Через минуту снизу ударила мощная струя холодной воды. Мастер Радецкий держал в руках брандспойт и скалил зубы. Мужики, сидевшие на траве, хохотали. Я спустился удачно, а Володька поскользнулся и свалился с дерева. При падении рассёк подбородок.

– Какие новости? – спросил Володька.

– Только что звонил в Москву. Там танки.

– Мать их за ногу!

– Газету закрыли.

– Куда же ты теперь?

– Сегодня возвращаюсь в Москву.

– Что родители?

– Мама плачет.

Я достал из кармана клапан.

– Сможешь починить?

Володька повертел железку.

– От газовой колонки?

– Да.

– Пусть отец завтра к обеду зайдёт.

– Спасибо.

– Не за что. Аресты были?

– Пока нет.

– Без них не обойдётся. Может, не поедешь?

– Надо ехать.

Мы пожали друг другу руки. Уже у выхода я услышал свист и обернулся. Володька бежал ко мне.

– Ты вот что… – Володька перевёл дух. – Ты не лезь куда не надо.

Это, наверное, давали себя знать черешни, которые мы рвали вместе.

Дома у порога стояла готовая в дорогу сумка. В лучах заходящего солнца бокал сверкал неистово, и от этого казалось, становился ещё более тонким и хрупким.

До вокзала десять минут быстрого ходу, но мы шли медленно. Встречавшиеся знакомые разглядывали меня, как разглядывают мотылька, которого собираются приколоть булавкой к бумаге. Поезда, словно изумрудные сороконожки, вползали на станцию, приходили в себя и трогались дальше. Пассажиры перетаскивали вещи с перрона на перрон, неопрятные носильщики гремели тележками, неугомонное вороньё, подпрыгивая и ругаясь, клевало зерно, просыпавшееся между рельсами.

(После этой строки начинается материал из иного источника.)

Class Canonical (A : Type) := canon_write : A → CanonWriter → CanonWriter.
#[export] Hint Mode Canonical ! : typeclass_instances.

Definition canon_bytes {A} `{Canonical A} (a : A) : bytes := canon_write a [].

Definition canon_digest `{Blake3} {A} `{Canonical A} (a : A) (d : Domain) : Digest :=
  digest_of d (canon_bytes a).

#[export] Instance Canonical_list {A} `{Canonical A} : Canonical (list A) := λ l,
  write_list (canon_bytes <$> l).
#[export] Instance Canonical_option {A} `{Canonical A} : Canonical (option A) := λ o w,
  match o with
  | None => write_uint 0 w
  | Some v => w |> write_uint 1 |> canon_write v
  end.
#[export] Instance Canonical_gset {A} `{Countable A} `{Canonical A} : Canonical (gset A) := λ s,
  write_set (canon_bytes <$> elements s).
#[export] Instance Canonical_gmap {K V} `{Countable K} `{Canonical K} `{Canonical V} :
  Canonical (gmap K V) := λ m,
  write_map ((λ e : K * V, (canon_bytes e.1, canon_bytes e.2)) <$> map_to_list m).

(** Writing appends, and what is appended does not depend on the writer. *)
Class CanonAppends (A : Type) `{Canonical A} : Prop :=
  canon_appends (a : A) w : canon_write a w = w ++ canon_bytes a.

Lemma canon_appends_of {A} `{Canonical A} (enc : A → bytes) :
  (∀ a w, canon_write a w = w ++ enc a) → CanonAppends A ∧ ∀ a : A, canon_bytes a = enc a.
Proof.
  intros Hw. assert (∀ a : A, canon_bytes a = enc a) as Hb.
  { intros a. unfold canon_bytes. by rewrite Hw. }
  split; [|done]. intros a w. by rewrite Hb, Hw.
Qed.

#[export] Instance CanonAppends_list {A} `{Canonical A} : CanonAppends (list A).
Proof. apply (canon_appends_of (λ l, frames (canon_bytes <$> l))). intros. apply write_list_app. Qed.

#[export] Instance CanonAppends_option {A} `{CanonAppends A} : CanonAppends (option A).
Proof.
  apply (canon_appends_of (λ o, match o with
    | None => encode_uint 0 | Some v => encode_uint 1 ++ canon_bytes v end)).
  intros [a|] w; [|done]. unfold canon_write, Canonical_option, write_uint.
  by rewrite (canon_appends (A:=A)), app_assoc.
Qed.

(** ** Self-delimiting encodings *)

Class PrefixFree {A} (wf : A → Prop) (enc : A → bytes) : Prop :=
  prefix_free x y r1 r2 :
    wf x → wf y → enc x ++ r1 = enc y ++ r2 → x = y ∧ r1 = r2.

(** Lengths a [Vec] can have. *)
Definition len_ok {A} (l : list A) : Prop := (Z.of_nat (length l) < 2^63)%Z.

Lemma frame_are_bytes b : are_bytes b → len_ok b → are_bytes (frame b).
Proof.
  intros Hb Hl. unfold frame. apply Forall_app. split; [|done].
  apply encode_uint_are_bytes. unfold len_ok in Hl. int_lia.
Qed.

#[export] Instance prefix_free_uint : PrefixFree u128_ok encode_uint.
Proof. intros x y r1 r2 Hx Hy H. by apply encode_uint_prefix in H. Qed.

#[export] Instance prefix_free_uint64 : PrefixFree u64_ok encode_uint.
Proof. intros x y r1 r2 Hx Hy H. apply encode_uint_prefix in H; [done|int_lia..]. Qed.

#[export] Instance prefix_free_int : PrefixFree i128_ok encode_int.
Proof. intros x y r1 r2 Hx Hy H. by apply encode_int_prefix in H. Qed.

#[export] Instance prefix_free_frame : PrefixFree len_ok frame.
Proof.
  unfold len_ok, frame. intros x y r1 r2 Hx Hy H. rewrite <-!app_assoc in H.
  apply encode_uint_prefix in H as [Hl H]; [|int_lia..].
  apply app_inj_1 in H as [-> ->]; [done|lia].
Qed.

#[export] Instance prefix_free_pair {A B} wfA wfB (eA : A → bytes) (eB : B → bytes)
    `{!PrefixFree wfA eA} `{!PrefixFree wfB eB} :
  PrefixFree (λ p, wfA p.1 ∧ wfB p.2) (λ p, eA p.1 ++ eB p.2).
Proof.
  intros [a1 b1] [a2 b2] r1 r2 [Ha1 Hb1] [Ha2 Hb2] H. simpl in *.
  rewrite <-!app_assoc in H.
  apply prefix_free in H as [-> H]; [|done..].
  by apply prefix_free in H as [-> ->].
Qed.

(** A count followed by the items. *)
Definition enc_list {A} (enc : A → bytes) (l : list A) : bytes :=
  encode_uint (Z.of_nat (length l)) ++ concat (enc <$> l).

Среди вокзальной сутолоки мы стояли, будто на острове, а окружающий мир нервно плескался о наш ненадёжный берег.

Поезд Бухарест – Москва пришёл без опоздания. Два стройных проводника в белых сорочках и чёрных галстуках спрыгнули на перрон. Один из них, изучив билет, сказал:

– Мест нет. До Киева придётся стоять в коридоре.

Я внёс сумку в тамбур. Затем спустился на перрон. Мы попрощались.

– Храни тебя Господь! – сказала мама, обняв меня.

– Держи нас в курсе, – сказал отец.

Я снова поднялся в тамбур. Родители стояли одинокие, беззащитные… Поезд тронулся. Мы вцепились взглядами друг в друга и так смотрели, пока расстояние не размыло глаза, затем лица…

– Всё, – сказал проводник. – Пора.

Он оказался деликатным парнем – держал дверь открытой намного дольше, чем положено по инструкции. Мимо проплыл мост, через который мы шли всего полчаса назад. С горки катились вагоны, и всё тот же гнусавый голос причитал: «На второй – один, на шестой – пять».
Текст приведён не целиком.